(** The amended statement at work: [second_log], which the table takes,
    and [nan_log], which it does not, logged after [first_log]. *)
Lemma C10_every_log_appends_one_line_witness :
  let logged := written text_field_json empty_store first_log in
  (log_text text_field_json logged second_log
     = Returns (written text_field_json logged second_log) ∧
   jsonl (written text_field_json logged second_log)
     = str_app (jsonl logged) (str_app (text_field_json second_log) LF) ∧
   line_count (jsonl (written text_field_json logged second_log))
     = line_count (jsonl logged) + 1 ∧
   (is_Some (db logged !! AudioTextRecord.id second_log) →
    size (db (written text_field_json logged second_log)) = size (db logged)) ∧
   (db logged !! AudioTextRecord.id second_log = None →
    size (db (written text_field_json logged second_log))
      = S (size (db logged)))) ∧
  (after logged (log_text text_field_json logged nan_log) = logged ∧
   ∀ self', log_text text_field_json logged nan_log ≠ Returns self').
Proof.
  split.
  - exact (proj1 (C10_every_log_appends_one_line text_field_json
                    text_field_json_one_line
                    (written text_field_json empty_store first_log)
                    second_log) eq_refl).
  - exact (proj2 (C10_every_log_appends_one_line text_field_json
                    text_field_json_one_line
                    (written text_field_json empty_store first_log)
                    nan_log) eq_refl).
Defined.
(** [handleImageChange], from the outcome of the compression on: the bytes,
    or [None] when [compressImage] rejects. *)
Definition handleImageChange_resume (originalFile : SubmitRoute.File)
    (compressed : option (list Byte.byte)) (st : State) : State * list Effect :=
  match compressed with
  | Some bytes =>
      let file := compressedFile originalFile bytes in
      (setIsSubmitting false (setImage (Some file) st), [ReadAsDataURL file])
  | None =>
      let st := setErrorMessage (Some "Failed to process image") st in
      let st := setImage (Some originalFile) st in
      (setIsSubmitting false st,
       [ConsoleError "Image compression error:"; ReadAsDataURL originalFile])
  end.

(** [handleSubmit], up to [await fetch(..)]. *)
Definition handleSubmit (st : State) : State * list Effect * bool :=
  let st := setErrorMessage None st in
  match markerLocation st with
  | None =>
      (setErrorMessage (Some "Please drag the marker to a location on the map.") st,
       [], false)
  | Some (lng, lat) =>
      if negb (JS.truthy (JS.trim (message (formData st))))
         || negb (JS.truthy (JS.trim (receiver (formData st))))
      then (setErrorMessage (Some "Please fill in all fields.") st, [], false)
      else
        let formPayload :=
          {| entry_message := message (formData st);
             entry_receiver := receiver (formData st);
             entry_latitude := toString lat;
             entry_longitude := toString lng;
             entry_image := image (formData st) |} in
        (setIsSubmitting true st, [FetchSubmit formPayload], true)
  end.

(** The request the browser sends for a [FormData] body: the multipart
    content type with a boundary, and the entries as form fields. *)
Definition requestOf (boundary : string) (formPayload : FormPayload)
    : @SubmitRoute.Request number :=
  {| SubmitRoute.contentType := Some ("multipart/form-data; boundary=" +:+ boundary);
     SubmitRoute.payload :=
       SubmitRoute.Multipart
         {| SubmitRoute.form_message := Some (entry_message formPayload);
            SubmitRoute.form_receiver := Some (entry_receiver formPayload);
            SubmitRoute.form_latitude := Some (entry_latitude formPayload);
            SubmitRoute.form_longitude := Some (entry_longitude formPayload);
            SubmitRoute.form_image := entry_image formPayload |} |}.

End Component.

End PanelWithImage.


(** * Vocabulary of the statements *)

Import LocationSearch.

(** The names of the context fields that are present, in the order place,
    region, country.  A field is present when its name is a non-empty
    string, which is what the truthiness tests of the code observe. *)
Definition presentContext (s : SearchBoxSuggestion) : list string :=
  match context s with
  | None => []
  | Some c =>
      List.filter JS.truthy (omap (fmap name_of) [place c; region c; country c])
  end.

Definition cafeContext : Context :=
  {| country := Some {| name_of := "France" |};
     region := None;
     place := Some {| name_of := "Paris" |} |}.

Definition cafeX : SearchBoxSuggestion :=
  {| name := "Cafe X"; name_preferred := None; mapbox_id := "poi.1";
     feature_type := "poi"; address := None; full_address := None;
     context := Some cafeContext |}.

# Exercise objective
Show the lines of the records that contain the word "truthy".

# Your response
      if negb (JS.truthy (JS.trim (message (formData st))))
         || negb (JS.truthy (JS.trim (receiver (formData st))))
      List.filter JS.truthy (omap (fmap name_of) [place c; region c; country c])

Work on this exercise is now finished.